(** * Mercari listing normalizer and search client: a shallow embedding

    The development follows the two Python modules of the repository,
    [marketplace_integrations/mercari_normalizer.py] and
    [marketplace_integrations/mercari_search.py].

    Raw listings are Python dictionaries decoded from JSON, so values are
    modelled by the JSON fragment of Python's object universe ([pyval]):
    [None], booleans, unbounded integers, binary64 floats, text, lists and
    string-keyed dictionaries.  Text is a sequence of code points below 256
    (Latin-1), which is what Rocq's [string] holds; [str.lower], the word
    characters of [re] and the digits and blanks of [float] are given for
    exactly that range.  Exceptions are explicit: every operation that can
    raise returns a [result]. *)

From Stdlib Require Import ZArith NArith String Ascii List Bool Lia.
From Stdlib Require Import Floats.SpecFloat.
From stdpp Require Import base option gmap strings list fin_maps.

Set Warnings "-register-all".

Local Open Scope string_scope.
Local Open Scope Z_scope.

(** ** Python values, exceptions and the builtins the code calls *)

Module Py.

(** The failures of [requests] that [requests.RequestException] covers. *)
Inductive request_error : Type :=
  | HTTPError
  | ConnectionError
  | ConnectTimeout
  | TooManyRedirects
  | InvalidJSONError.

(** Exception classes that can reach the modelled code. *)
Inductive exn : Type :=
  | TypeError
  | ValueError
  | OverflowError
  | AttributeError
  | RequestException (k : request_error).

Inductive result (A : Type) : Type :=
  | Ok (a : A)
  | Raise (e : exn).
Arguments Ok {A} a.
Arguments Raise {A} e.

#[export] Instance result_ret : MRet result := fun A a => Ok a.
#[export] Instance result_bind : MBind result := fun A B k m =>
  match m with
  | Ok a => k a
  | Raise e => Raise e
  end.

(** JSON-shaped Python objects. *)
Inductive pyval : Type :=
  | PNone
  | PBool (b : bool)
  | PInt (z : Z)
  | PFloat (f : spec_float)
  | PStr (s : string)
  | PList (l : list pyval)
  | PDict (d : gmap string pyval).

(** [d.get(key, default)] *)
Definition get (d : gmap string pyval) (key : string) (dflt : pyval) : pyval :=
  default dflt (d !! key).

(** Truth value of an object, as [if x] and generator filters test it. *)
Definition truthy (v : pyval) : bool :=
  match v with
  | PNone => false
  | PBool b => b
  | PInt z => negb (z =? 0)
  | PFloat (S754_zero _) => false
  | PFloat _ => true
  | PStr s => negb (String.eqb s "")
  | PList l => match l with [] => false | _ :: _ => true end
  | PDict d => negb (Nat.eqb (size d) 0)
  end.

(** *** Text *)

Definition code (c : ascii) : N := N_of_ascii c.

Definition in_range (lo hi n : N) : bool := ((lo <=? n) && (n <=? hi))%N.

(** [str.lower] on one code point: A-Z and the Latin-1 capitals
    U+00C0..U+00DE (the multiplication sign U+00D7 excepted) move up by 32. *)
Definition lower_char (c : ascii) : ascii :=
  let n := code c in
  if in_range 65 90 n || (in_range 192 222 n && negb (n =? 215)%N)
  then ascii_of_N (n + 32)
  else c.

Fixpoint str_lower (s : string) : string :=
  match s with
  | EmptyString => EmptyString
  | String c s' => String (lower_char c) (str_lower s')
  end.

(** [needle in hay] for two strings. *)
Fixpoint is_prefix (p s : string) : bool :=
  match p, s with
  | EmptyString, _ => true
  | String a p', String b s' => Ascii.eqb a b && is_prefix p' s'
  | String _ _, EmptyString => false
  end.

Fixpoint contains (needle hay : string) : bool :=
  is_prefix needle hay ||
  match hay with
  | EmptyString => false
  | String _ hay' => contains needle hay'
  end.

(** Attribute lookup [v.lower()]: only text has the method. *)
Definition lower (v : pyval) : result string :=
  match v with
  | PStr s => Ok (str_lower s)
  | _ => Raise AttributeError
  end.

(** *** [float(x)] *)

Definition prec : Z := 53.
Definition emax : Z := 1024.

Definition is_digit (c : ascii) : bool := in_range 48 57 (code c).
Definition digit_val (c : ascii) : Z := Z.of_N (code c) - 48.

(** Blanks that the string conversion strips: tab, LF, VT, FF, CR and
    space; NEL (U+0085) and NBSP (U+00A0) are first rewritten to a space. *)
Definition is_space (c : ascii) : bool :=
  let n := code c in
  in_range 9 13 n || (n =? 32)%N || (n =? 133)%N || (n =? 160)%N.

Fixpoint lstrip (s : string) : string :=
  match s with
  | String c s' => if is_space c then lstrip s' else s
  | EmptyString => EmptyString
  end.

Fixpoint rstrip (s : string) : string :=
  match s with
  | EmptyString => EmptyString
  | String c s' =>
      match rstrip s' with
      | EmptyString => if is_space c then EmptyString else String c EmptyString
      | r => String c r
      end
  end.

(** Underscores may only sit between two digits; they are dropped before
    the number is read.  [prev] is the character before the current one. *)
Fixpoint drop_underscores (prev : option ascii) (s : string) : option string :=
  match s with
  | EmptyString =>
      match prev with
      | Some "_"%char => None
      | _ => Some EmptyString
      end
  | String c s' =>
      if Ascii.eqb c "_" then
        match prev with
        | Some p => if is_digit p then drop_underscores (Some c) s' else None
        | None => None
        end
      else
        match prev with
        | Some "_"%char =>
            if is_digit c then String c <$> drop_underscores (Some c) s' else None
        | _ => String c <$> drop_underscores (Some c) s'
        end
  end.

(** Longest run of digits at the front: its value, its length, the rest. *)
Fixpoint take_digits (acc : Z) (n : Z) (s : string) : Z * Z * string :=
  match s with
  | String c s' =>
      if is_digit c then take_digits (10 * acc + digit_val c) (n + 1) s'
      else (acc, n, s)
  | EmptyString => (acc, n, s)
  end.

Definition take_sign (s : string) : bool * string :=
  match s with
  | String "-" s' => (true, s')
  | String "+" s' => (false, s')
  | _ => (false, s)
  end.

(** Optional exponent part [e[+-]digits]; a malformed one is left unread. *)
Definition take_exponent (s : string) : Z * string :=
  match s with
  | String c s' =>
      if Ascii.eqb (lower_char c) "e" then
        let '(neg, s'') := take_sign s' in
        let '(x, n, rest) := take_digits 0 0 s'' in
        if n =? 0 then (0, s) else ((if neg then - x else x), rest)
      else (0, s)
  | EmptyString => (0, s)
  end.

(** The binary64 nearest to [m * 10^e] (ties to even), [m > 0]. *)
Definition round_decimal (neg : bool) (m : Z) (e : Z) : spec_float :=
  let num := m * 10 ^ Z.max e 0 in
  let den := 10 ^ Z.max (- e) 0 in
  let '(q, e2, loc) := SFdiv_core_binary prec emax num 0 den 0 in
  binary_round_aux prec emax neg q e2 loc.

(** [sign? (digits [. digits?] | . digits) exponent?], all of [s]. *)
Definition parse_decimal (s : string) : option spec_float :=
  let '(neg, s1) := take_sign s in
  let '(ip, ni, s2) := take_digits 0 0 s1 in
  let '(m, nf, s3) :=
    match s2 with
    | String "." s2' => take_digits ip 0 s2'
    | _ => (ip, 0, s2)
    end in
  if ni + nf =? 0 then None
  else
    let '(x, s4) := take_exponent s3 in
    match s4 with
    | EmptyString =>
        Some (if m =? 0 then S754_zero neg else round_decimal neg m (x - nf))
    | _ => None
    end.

===============

§ **WHAT IS REQUIRED**
Each line of the data above needs to be returned exactly.

§ **RESPONSE TO THE TASK**
(** * Mercari listing normalizer and search client: a shallow embedding

    The development follows the two Python modules of the repository,
    [marketplace_integrations/mercari_normalizer.py] and
    [marketplace_integrations/mercari_search.py].

    Raw listings are Python dictionaries decoded from JSON, so values are
    modelled by the JSON fragment of Python's object universe ([pyval]):
    [None], booleans, unbounded integers, binary64 floats, text, lists and
    string-keyed dictionaries.  Text is a sequence of code points below 256
    (Latin-1), which is what Rocq's [string] holds; [str.lower], the word
    characters of [re] and the digits and blanks of [float] are given for
    exactly that range.  Exceptions are explicit: every operation that can
    raise returns a [result]. *)

From Stdlib Require Import ZArith NArith String Ascii List Bool Lia.
From Stdlib Require Import Floats.SpecFloat.
From stdpp Require Import base option gmap strings list fin_maps.

Set Warnings "-register-all".

Local Open Scope string_scope.
Local Open Scope Z_scope.

(** ** Python values, exceptions and the builtins the code calls *)

Module Py.

(** The failures of [requests] that [requests.RequestException] covers. *)
Inductive request_error : Type :=
  | HTTPError
  | ConnectionError
  | ConnectTimeout
  | TooManyRedirects
  | InvalidJSONError.

(** Exception classes that can reach the modelled code. *)
Inductive exn : Type :=
  | TypeError
  | ValueError
  | OverflowError
  | AttributeError
  | RequestException (k : request_error).

Inductive result (A : Type) : Type :=
  | Ok (a : A)
  | Raise (e : exn).
Arguments Ok {A} a.
Arguments Raise {A} e.

#[export] Instance result_ret : MRet result := fun A a => Ok a.
#[export] Instance result_bind : MBind result := fun A B k m =>
  match m with
  | Ok a => k a
  | Raise e => Raise e
  end.

(** JSON-shaped Python objects. *)
Inductive pyval : Type :=
  | PNone
  | PBool (b : bool)
  | PInt (z : Z)
  | PFloat (f : spec_float)
  | PStr (s : string)
  | PList (l : list pyval)
  | PDict (d : gmap string pyval).

(** [d.get(key, default)] *)
Definition get (d : gmap string pyval) (key : string) (dflt : pyval) : pyval :=
  default dflt (d !! key).

(** Truth value of an object, as [if x] and generator filters test it. *)
Definition truthy (v : pyval) : bool :=
  match v with
  | PNone => false
  | PBool b => b
  | PInt z => negb (z =? 0)
  | PFloat (S754_zero _) => false
  | PFloat _ => true
  | PStr s => negb (String.eqb s "")
  | PList l => match l with [] => false | _ :: _ => true end
  | PDict d => negb (Nat.eqb (size d) 0)
  end.

(** *** Text *)

Definition code (c : ascii) : N := N_of_ascii c.

Definition in_range (lo hi n : N) : bool := ((lo <=? n) && (n <=? hi))%N.

(** [str.lower] on one code point: A-Z and the Latin-1 capitals
    U+00C0..U+00DE (the multiplication sign U+00D7 excepted) move up by 32. *)
Definition lower_char (c : ascii) : ascii :=
  let n := code c in
  if in_range 65 90 n || (in_range 192 222 n && negb (n =? 215)%N)
  then ascii_of_N (n + 32)
  else c.

Fixpoint str_lower (s : string) : string :=
  match s with
  | EmptyString => EmptyString
  | String c s' => String (lower_char c) (str_lower s')
  end.

(** [needle in hay] for two strings. *)
Fixpoint is_prefix (p s : string) : bool :=
  match p, s with
  | EmptyString, _ => true
  | String a p', String b s' => Ascii.eqb a b && is_prefix p' s'
  | String _ _, EmptyString => false
  end.

Fixpoint contains (needle hay : string) : bool :=
  is_prefix needle hay ||
  match hay with
  | EmptyString => false
  | String _ hay' => contains needle hay'
  end.

(** Attribute lookup [v.lower()]: only text has the method. *)
Definition lower (v : pyval) : result string :=
  match v with
  | PStr s => Ok (str_lower s)
  | _ => Raise AttributeError
  end.

(** *** [float(x)] *)

Definition prec : Z := 53.
Definition emax : Z := 1024.

Definition is_digit (c : ascii) : bool := in_range 48 57 (code c).
Definition digit_val (c : ascii) : Z := Z.of_N (code c) - 48.

(** Blanks that the string conversion strips: tab, LF, VT, FF, CR and
    space; NEL (U+0085) and NBSP (U+00A0) are first rewritten to a space. *)
Definition is_space (c : ascii) : bool :=
  let n := code c in
  in_range 9 13 n || (n =? 32)%N || (n =? 133)%N || (n =? 160)%N.

Fixpoint lstrip (s : string) : string :=
  match s with
  | String c s' => if is_space c then lstrip s' else s
  | EmptyString => EmptyString
  end.

Fixpoint rstrip (s : string) : string :=
  match s with
  | EmptyString => EmptyString
  | String c s' =>
      match rstrip s' with
      | EmptyString => if is_space c then EmptyString else String c EmptyString
      | r => String c r
      end
  end.

(** Underscores may only sit between two digits; they are dropped before
    the number is read.  [prev] is the character before the current one. *)
Fixpoint drop_underscores (prev : option ascii) (s : string) : option string :=
  match s with
  | EmptyString =>
      match prev with
      | Some "_"%char => None
      | _ => Some EmptyString
      end
  | String c s' =>
      if Ascii.eqb c "_" then
        match prev with
        | Some p => if is_digit p then drop_underscores (Some c) s' else None
        | None => None
        end
      else
        match prev with
        | Some "_"%char =>
            if is_digit c then String c <$> drop_underscores (Some c) s' else None
        | _ => String c <$> drop_underscores (Some c) s'
        end
  end.

(** Longest run of digits at the front: its value, its length, the rest. *)
Fixpoint take_digits (acc : Z) (n : Z) (s : string) : Z * Z * string :=
  match s with
  | String c s' =>
      if is_digit c then take_digits (10 * acc + digit_val c) (n + 1) s'
      else (acc, n, s)
  | EmptyString => (acc, n, s)
  end.

Definition take_sign (s : string) : bool * string :=
  match s with
  | String "-" s' => (true, s')
  | String "+" s' => (false, s')
  | _ => (false, s)
  end.

(** Optional exponent part [e[+-]digits]; a malformed one is left unread. *)
Definition take_exponent (s : string) : Z * string :=
  match s with
  | String c s' =>
      if Ascii.eqb (lower_char c) "e" then
        let '(neg, s'') := take_sign s' in
        let '(x, n, rest) := take_digits 0 0 s'' in
        if n =? 0 then (0, s) else ((if neg then - x else x), rest)
      else (0, s)
  | EmptyString => (0, s)
  end.

(** The binary64 nearest to [m * 10^e] (ties to even), [m > 0]. *)
Definition round_decimal (neg : bool) (m : Z) (e : Z) : spec_float :=
  let num := m * 10 ^ Z.max e 0 in
  let den := 10 ^ Z.max (- e) 0 in
  let '(q, e2, loc) := SFdiv_core_binary prec emax num 0 den 0 in
  binary_round_aux prec emax neg q e2 loc.

(** [sign? (digits [. digits?] | . digits) exponent?], all of [s]. *)
Definition parse_decimal (s : string) : option spec_float :=
  let '(neg, s1) := take_sign s in
  let '(ip, ni, s2) := take_digits 0 0 s1 in
  let '(m, nf, s3) :=
    match s2 with
    | String "." s2' => take_digits ip 0 s2'
    | _ => (ip, 0, s2)
    end in
  if ni + nf =? 0 then None
  else
    let '(x, s4) := take_exponent s3 in
    match s4 with
    | EmptyString =>
        Some (if m =? 0 then S754_zero neg else round_decimal neg m (x - nf))
    | _ => None
    end.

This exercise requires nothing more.